=== MATERIAL FOR THIS EXERCISE ===
(* ===== verification/FsBlocksProps.v ===== *)
(** * Properties of the block allocator of kernel/fs.c *)

From S2P Require Import Prelude Types Monad Sched Bio BioSpec Log LogSpec TxSpec Fs FsBlocks Demo.

Section props.
Context {drv : DiskDriver}.

(** The specification of [balloc], in the form the other components use. *)
Lemma balloc_alloc F s V H b :
  txf F s V H -> in_trans s -> free_map_ok s V -> held_data s V H -> (length H <= 1)%nat ->
  first_free V b -> home s b -> b ∈ F -> bitmap_block V b ∈ F -> (forall i d, (i, b, d) ∉ H) ->
  runs (balloc ROOTDEV) s (fun r s' =>
    r = b /\ txf F s' (allocated V b) H /\ tframe s s' /\ free_map_ok s' (allocated V b)).
Proof.
  intros Hx Ht Hfm Hheld HH Hff Hh HbF HmF Hnh. pose proof Hff as (Hb & Hu & _).
  pose proof (free_not_meta _ _ _ Hfm Hh Hu) as Hdata.
  eapply runs_mono; [apply (balloc_txf F s V H b); [by apply alloc_pre|done..]|].
  intros r s' (-> & Hx' & Hf). split_and!; [done..|].
  by apply (free_map_allocated s V); [|apply tframe_start|..].
Qed.

(** C11. [balloc] is first fit: it returns the first block whose bit is clear, sets that bit
    and no other, zeroes the block, and changes no other block; the marks of the superblock, the inodes and
    the bitmap stay set, so none of these is ever handed out. The block has to lie before the log: [balloc] looks
    at every block of the disk, and mkfs does not mark the log's (MkfsProps.v). *)
Theorem balloc_first_fit F s V H b :
  txf F s V H -> in_trans s -> free_map_ok s V -> held_data s V H -> (length H <= 1)%nat ->
  first_free V b -> home s b -> b ∈ F -> bitmap_block V b ∈ F -> (forall i d, (i, b, d) ∉ H) ->
  runs (balloc ROOTDEV) s (fun r s' => r = b /\ exists V',
    txf F s' V' H /\ free_map_ok s' V' /\ V' b = zero_block /\
    (forall x, 0 <= x < sb_size (sb_of V) -> used V' x = if decide (x = b) then true else used V x) /\
    (forall x, x <> b -> x <> bitmap_block V b -> V' x = V x)).
Proof.
  intros Hx Ht Hfm Hheld HH Hff Hh HbF HmF Hnh. pose proof Hff as (Hb & Hu & _).
  pose proof (free_not_meta _ _ _ Hfm Hh Hu) as Hdata.
  eapply runs_mono; [by apply (balloc_alloc F s V H b)|].
  intros r s' (-> & Hx' & Hf & Hfm'). split; [done|]. exists (allocated V b). split_and!; try done.
  - unfold allocated. by rewrite upd_eq.
  - intros x Hr. by apply (used_allocated s V).
  - intros x H1 H2. unfold allocated. by rewrite !upd_ne.
Qed.

(** [bfree] on both branches: a block in use is marked free, and no other block or mark
    changes; freeing a free block panics. *)
Theorem bfree_cases F s V b :
  txf F s V [] -> in_trans s -> free_map_ok s V -> 0 <= b < sb_size (sb_of V) ->
  data_block s V b -> b ∈ F -> bitmap_block V b ∈ F ->
  if used V b then
    runs (bfree ROOTDEV b) s (fun _ s' => exists V',
      txf F s' V' [] /\ free_map_ok s' V' /\
      (forall x, 0 <= x < sb_size (sb_of V) -> used V' x = if decide (x = b) then false else used V x) /\
      (forall x, x <> bitmap_block V b -> V' x = V x))
  else panics (bfree ROOTDEV b) s "freeing free block".
Proof.
  intros Hx Ht Hfm Hb Hdata HbF HmF.
  assert (balloc_pre F s V [] b) as Hpre by (apply (alloc_pre s V); simpl; try done; try lia; void).
  destruct (used V b) eqn:Hu; [|by eapply bfree_free].
  eapply runs_mono; [by apply (bfree_txf F s V [] b)|]. intros [] s' (Hx' & Hf).
  exists (freed V b). split_and!; [done| | |].
  - by apply (free_map_freed s V); [|apply tframe_start|..].
  - intros x Hr. by apply (used_freed s V).
  - intros x H1. unfold freed. by rewrite upd_ne.
Qed.

(** C13. Freeing what was just allocated restores the free map exactly, and the disk
    outside the block and its bitmap block. *)
Theorem balloc_bfree_roundtrip F s V b :
  txf F s V [] -> in_trans s -> free_map_ok s V -> first_free V b -> home s b -> b ∈ F -> bitmap_block V b ∈ F ->
  runs (r <- balloc ROOTDEV ;; bfree ROOTDEV r ;; ret r) s (fun r s' => r = b /\ exists V',
    txf F s' V' [] /\
    (forall x, 0 <= x < sb_size (sb_of V) -> used V' x = used V x) /\
    (forall x, x <> b -> x <> bitmap_block V b -> V' x = V x)).
Proof.
  intros Hx Ht Hfm Hff Hh HbF HmF. pose proof Hff as (Hb & Hu & _).
  pose proof (free_not_meta _ _ _ Hfm Hh Hu) as Hdata.
  eapply runs_step; [apply (balloc_alloc F s V [] b); try done; [void|simpl; lia|void]|].
  intros r s1 (-> & Hx1 & Hf1 & Hfm1).
  assert (sb_of (allocated V b) = sb_of V) as Hsb 
    by (by apply (sb_allocated s)).
  assert (bitmap_block (allocated V b) b = bitmap_block V b) as Hbm by (unfold bitmap_block; by rewrite Hsb).
  assert (data_block s1 (allocated V b) b) as Hdata1.
  { unfold data_block, data_start, bitmap_block in *. by rewrite Hsb, (tframe_start _ _ Hf1). }
  eapply runs_step; [apply (bfree_txf F s1 (allocated V b) [] b)|]; rewrite ?Hsb; try done.
  { apply alloc_pre; rewrite ?Hsb, ?Hbm; simpl; try done; try lia; try void. by eapply tframe_trans. }
  { rewrite (used_allocated s V) by done. by rewrite decide_True. }
  intros [] s2 (Hx2 & Hf2). apply runs_ret. split; [done|]. eexists. split_and!; [exact Hx2| |].
  - intros x Hr. rewrite (used_freed s1) by (rewrite ?Hsb; done).
    rewrite (used_allocated s V) by done. by repeat case_decide; subst.
  - intros x H1 H2. unfold freed. rewrite Hbm, upd_ne by done. unfold allocated. by rewrite !upd_ne.
Qed.
End props.

(** ** Witnesses on the small file system: the first free block is 7 *)

Definition demo_F : gset Z := {[7; 4]}.

Lemma demo_F_size : (size demo_F <= 7)%nat.
Proof. vm_compute. lia. Qed.

Lemma demo_sb_of : sb_of demo_V = Superblock 30 15 8 10.
Proof. vm_compute. reflexivity. Qed.

(** Checking a property of the blocks of the small disk one by one. *)
Lemma demo_blocks (P : Z -> bool) :
  forallb P (seqZ 0 30) = true -> forall x, 0 <= x < 30 -> P x = true.
Proof.
  intros Hall x Hx. rewrite forallb_forall in Hall. apply Hall.
  apply list_elem_of_In, elem_of_seqZ. lia.
Qed.

Lemma demo_free_map : free_map_ok demo_tx demo_V.
Proof.
  assert (forall x, bitmap_block demo_V x = x / 4096 + 4) as Eb.
  { intros x. unfold bitmap_block, BBLOCK. rewrite demo_sb_of. change BPB with 4096.
    change (sb_ninodes _ / IPB) with 1. lia. }
  split.
  - split; rewrite ?Eb, demo_sb_of; [simpl; lia|simpl; lia|vm_compute; reflexivity].
  - intros x _. apply demo_len.
  - rewrite demo_sb_of. simpl. lia.
  - intros x Hx. unfold data_start in Hx. rewrite demo_sb_of in Hx. rewrite Eb in Hx.
    change ((sb_size (Superblock 30 15 8 10) - 1) / 4096 + 4 + 1) with 5 in Hx.
    pose proof (demo_blocks (fun x => (5 <=? x) || used demo_V x) ltac:(vm_compute; reflexivity) x) as Hu.
    simpl in Hu. destruct (Z.leb_spec 5 x); [lia|]. apply Hu. lia.
  - by rewrite demo_sb_of.
Qed.

Lemma demo_home7 : home demo_tx 7.
Proof. by split. Qed.

Lemma demo_first_free : first_free demo_V 7.
Proof.
  split; [rewrite demo_sb_of; simpl; lia|]. split; [vm_compute; reflexivity|].
  intros x Hx. pose proof (demo_blocks (fun x => (7 <=? x) || used demo_V x) ltac:(vm_compute; reflexivity) x) as Hu.
  simpl in Hu. destruct (Z.leb_spec 7 x); [lia|]. apply Hu. lia.
Qed.

Lemma balloc_first_fit_witness :
  exists s', balloc (drv := memide) ROOTDEV demo_tx = Ret 7 s'.
Proof.
  destruct (balloc_first_fit (drv := memide) demo_F demo_tx demo_V [] 7) as (r & s' & Hrun & -> & _).
  - apply demo_txf, demo_F_size.
  - apply demo_trans.
  - apply demo_free_map.
  - void.
  - simpl. lia.
  - apply demo_first_free.
  - apply demo_home7.
  - set_solver.
  - replace (bitmap_block demo_V 7) with 4 by (vm_compute; reflexivity). set_solver.
  - void.
  - exists s'. exact Hrun.
Defined.

Lemma demo_data_block : data_block demo_tx demo_V 7.
Proof.
  apply (free_not_meta demo_tx demo_V 7 demo_free_map demo_home7). apply demo_first_free.
Qed.

Lemma bfree_cases_witness : panics (bfree (drv := memide) ROOTDEV 7) demo_tx "freeing free block".
Proof.
  pose proof (bfree_cases (drv := memide) demo_F demo_tx demo_V 7) as Hc.
  replace (used demo_V 7) with false in Hc by (vm_compute; reflexivity). apply Hc.
  - apply demo_txf, demo_F_size.
  - apply demo_trans.
  - apply demo_free_map.
  - apply demo_first_free.
  - apply demo_data_block.
  - set_solver.
  - replace (bitmap_block demo_V 7) with 4 by (vm_compute; reflexivity). set_solver.
Defined.

Lemma balloc_bfree_roundtrip_witness :
  exists s', (r <- balloc (drv := memide) ROOTDEV ;; bfree (drv := memide) ROOTDEV r ;; ret r) demo_tx
    = Ret 7 s'.
Proof.
  destruct (balloc_bfree_roundtrip (drv := memide) demo_F demo_tx demo_V 7) as (r & s' & Hrun & -> & _).
  - apply demo_txf, demo_F_size.
  - apply demo_trans.
  - apply demo_free_map.
  - apply demo_first_free.
  - apply demo_home7.
  - set_solver.
  - replace (bitmap_block demo_V 7) with 4 by (vm_compute; reflexivity). set_solver.
  - exists s'. exact Hrun.
Defined.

=== WHAT TO DO ===
Extract from the records above the lines from the one containing "- split; rewrite" to the one containing "change ((sb_size (Superblock", both lines included, exactly as they appear and with nothing else.

=== SOLVED EXERCISE ===
  - split; rewrite ?Eb, demo_sb_of; [simpl; lia|simpl; lia|vm_compute; reflexivity].
  - intros x _. apply demo_len.
  - rewrite demo_sb_of. simpl. lia.
  - intros x Hx. unfold data_start in Hx. rewrite demo_sb_of in Hx. rewrite Eb in Hx.
    change ((sb_size (Superblock 30 15 8 10) - 1) / 4096 + 4 + 1) with 5 in Hx.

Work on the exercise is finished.